'''
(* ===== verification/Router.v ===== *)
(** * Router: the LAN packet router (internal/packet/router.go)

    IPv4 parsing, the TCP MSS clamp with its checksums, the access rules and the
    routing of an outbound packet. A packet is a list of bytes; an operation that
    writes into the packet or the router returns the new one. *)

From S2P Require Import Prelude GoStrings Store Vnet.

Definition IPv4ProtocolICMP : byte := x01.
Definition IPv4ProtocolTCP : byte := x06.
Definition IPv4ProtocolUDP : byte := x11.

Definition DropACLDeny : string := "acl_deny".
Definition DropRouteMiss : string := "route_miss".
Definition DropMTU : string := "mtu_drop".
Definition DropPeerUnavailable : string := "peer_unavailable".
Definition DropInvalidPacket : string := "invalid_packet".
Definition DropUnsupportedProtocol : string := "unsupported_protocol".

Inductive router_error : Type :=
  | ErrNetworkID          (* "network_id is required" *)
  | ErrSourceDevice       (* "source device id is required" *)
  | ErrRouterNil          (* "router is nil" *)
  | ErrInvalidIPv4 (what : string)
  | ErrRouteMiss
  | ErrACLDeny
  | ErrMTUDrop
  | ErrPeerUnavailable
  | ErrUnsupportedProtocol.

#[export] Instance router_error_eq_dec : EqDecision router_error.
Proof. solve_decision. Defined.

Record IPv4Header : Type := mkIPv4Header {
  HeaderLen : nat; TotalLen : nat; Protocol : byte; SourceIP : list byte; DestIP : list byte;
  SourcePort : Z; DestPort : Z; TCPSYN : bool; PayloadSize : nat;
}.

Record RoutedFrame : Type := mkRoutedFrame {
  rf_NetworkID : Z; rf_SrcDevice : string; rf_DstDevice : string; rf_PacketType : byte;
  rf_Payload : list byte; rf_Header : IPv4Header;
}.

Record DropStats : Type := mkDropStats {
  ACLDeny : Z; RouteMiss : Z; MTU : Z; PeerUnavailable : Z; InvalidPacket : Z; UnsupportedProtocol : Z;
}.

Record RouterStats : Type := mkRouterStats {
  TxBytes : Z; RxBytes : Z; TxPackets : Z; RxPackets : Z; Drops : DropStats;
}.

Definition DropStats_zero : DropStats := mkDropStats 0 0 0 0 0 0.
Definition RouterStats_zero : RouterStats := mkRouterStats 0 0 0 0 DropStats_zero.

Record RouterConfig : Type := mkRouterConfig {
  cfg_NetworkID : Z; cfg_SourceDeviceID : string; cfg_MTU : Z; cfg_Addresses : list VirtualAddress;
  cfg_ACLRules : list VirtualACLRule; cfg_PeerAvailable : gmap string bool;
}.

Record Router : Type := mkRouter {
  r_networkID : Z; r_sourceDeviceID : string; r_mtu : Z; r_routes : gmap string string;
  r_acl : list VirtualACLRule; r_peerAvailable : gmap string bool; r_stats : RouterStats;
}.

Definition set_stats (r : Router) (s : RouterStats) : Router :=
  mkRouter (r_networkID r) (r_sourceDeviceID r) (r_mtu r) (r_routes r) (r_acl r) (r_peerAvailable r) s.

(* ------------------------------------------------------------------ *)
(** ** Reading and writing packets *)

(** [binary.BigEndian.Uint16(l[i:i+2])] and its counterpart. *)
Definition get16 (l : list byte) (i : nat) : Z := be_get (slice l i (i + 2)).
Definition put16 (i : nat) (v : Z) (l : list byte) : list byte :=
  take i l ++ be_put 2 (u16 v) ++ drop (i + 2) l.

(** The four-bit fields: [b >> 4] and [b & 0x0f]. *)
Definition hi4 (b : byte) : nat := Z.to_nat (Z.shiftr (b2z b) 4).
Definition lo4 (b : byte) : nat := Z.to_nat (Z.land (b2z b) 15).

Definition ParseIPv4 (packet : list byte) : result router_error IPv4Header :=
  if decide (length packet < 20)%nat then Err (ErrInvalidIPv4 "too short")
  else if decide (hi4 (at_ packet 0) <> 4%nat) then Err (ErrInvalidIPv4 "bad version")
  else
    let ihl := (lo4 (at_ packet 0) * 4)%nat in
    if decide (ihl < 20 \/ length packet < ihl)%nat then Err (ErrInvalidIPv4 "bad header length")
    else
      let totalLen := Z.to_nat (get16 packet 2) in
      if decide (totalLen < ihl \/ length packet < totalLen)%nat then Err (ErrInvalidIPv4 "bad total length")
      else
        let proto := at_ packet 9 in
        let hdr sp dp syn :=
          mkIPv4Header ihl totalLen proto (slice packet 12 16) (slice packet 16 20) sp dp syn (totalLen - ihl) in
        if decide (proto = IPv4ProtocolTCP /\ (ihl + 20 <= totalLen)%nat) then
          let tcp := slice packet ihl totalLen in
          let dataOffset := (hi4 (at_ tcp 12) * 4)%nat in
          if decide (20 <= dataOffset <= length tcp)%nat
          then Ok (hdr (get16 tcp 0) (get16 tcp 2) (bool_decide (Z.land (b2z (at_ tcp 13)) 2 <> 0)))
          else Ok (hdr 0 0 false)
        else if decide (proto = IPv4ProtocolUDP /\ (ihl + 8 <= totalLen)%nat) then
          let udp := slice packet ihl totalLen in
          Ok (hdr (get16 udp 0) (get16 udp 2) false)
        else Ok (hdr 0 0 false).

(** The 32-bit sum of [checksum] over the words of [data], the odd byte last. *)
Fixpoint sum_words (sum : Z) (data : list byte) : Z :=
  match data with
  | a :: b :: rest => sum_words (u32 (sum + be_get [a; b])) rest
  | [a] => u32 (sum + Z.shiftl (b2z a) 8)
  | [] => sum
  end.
'''
**EXERCISE OBJECTIVE**
Please return only the lines above, starting at the line that has "HeaderLen : nat;" and ending at the line that has "Definition DropStats_zero : DropStats", keeping both and leaving each one unchanged.

**RESULT FOR THIS EXERCISE**
  HeaderLen : nat; TotalLen : nat; Protocol : byte; SourceIP : list byte; DestIP : list byte;
  SourcePort : Z; DestPort : Z; TCPSYN : bool; PayloadSize : nat;
}.

Record RoutedFrame : Type := mkRoutedFrame {
  rf_NetworkID : Z; rf_SrcDevice : string; rf_DstDevice : string; rf_PacketType : byte;
  rf_Payload : list byte; rf_Header : IPv4Header;
}.

Record DropStats : Type := mkDropStats {
  ACLDeny : Z; RouteMiss : Z; MTU : Z; PeerUnavailable : Z; InvalidPacket : Z; UnsupportedProtocol : Z;
}.

Record RouterStats : Type := mkRouterStats {
  TxBytes : Z; RxBytes : Z; TxPackets : Z; RxPackets : Z; Drops : DropStats;
}.

Definition DropStats_zero : DropStats := mkDropStats 0 0 0 0 0 0.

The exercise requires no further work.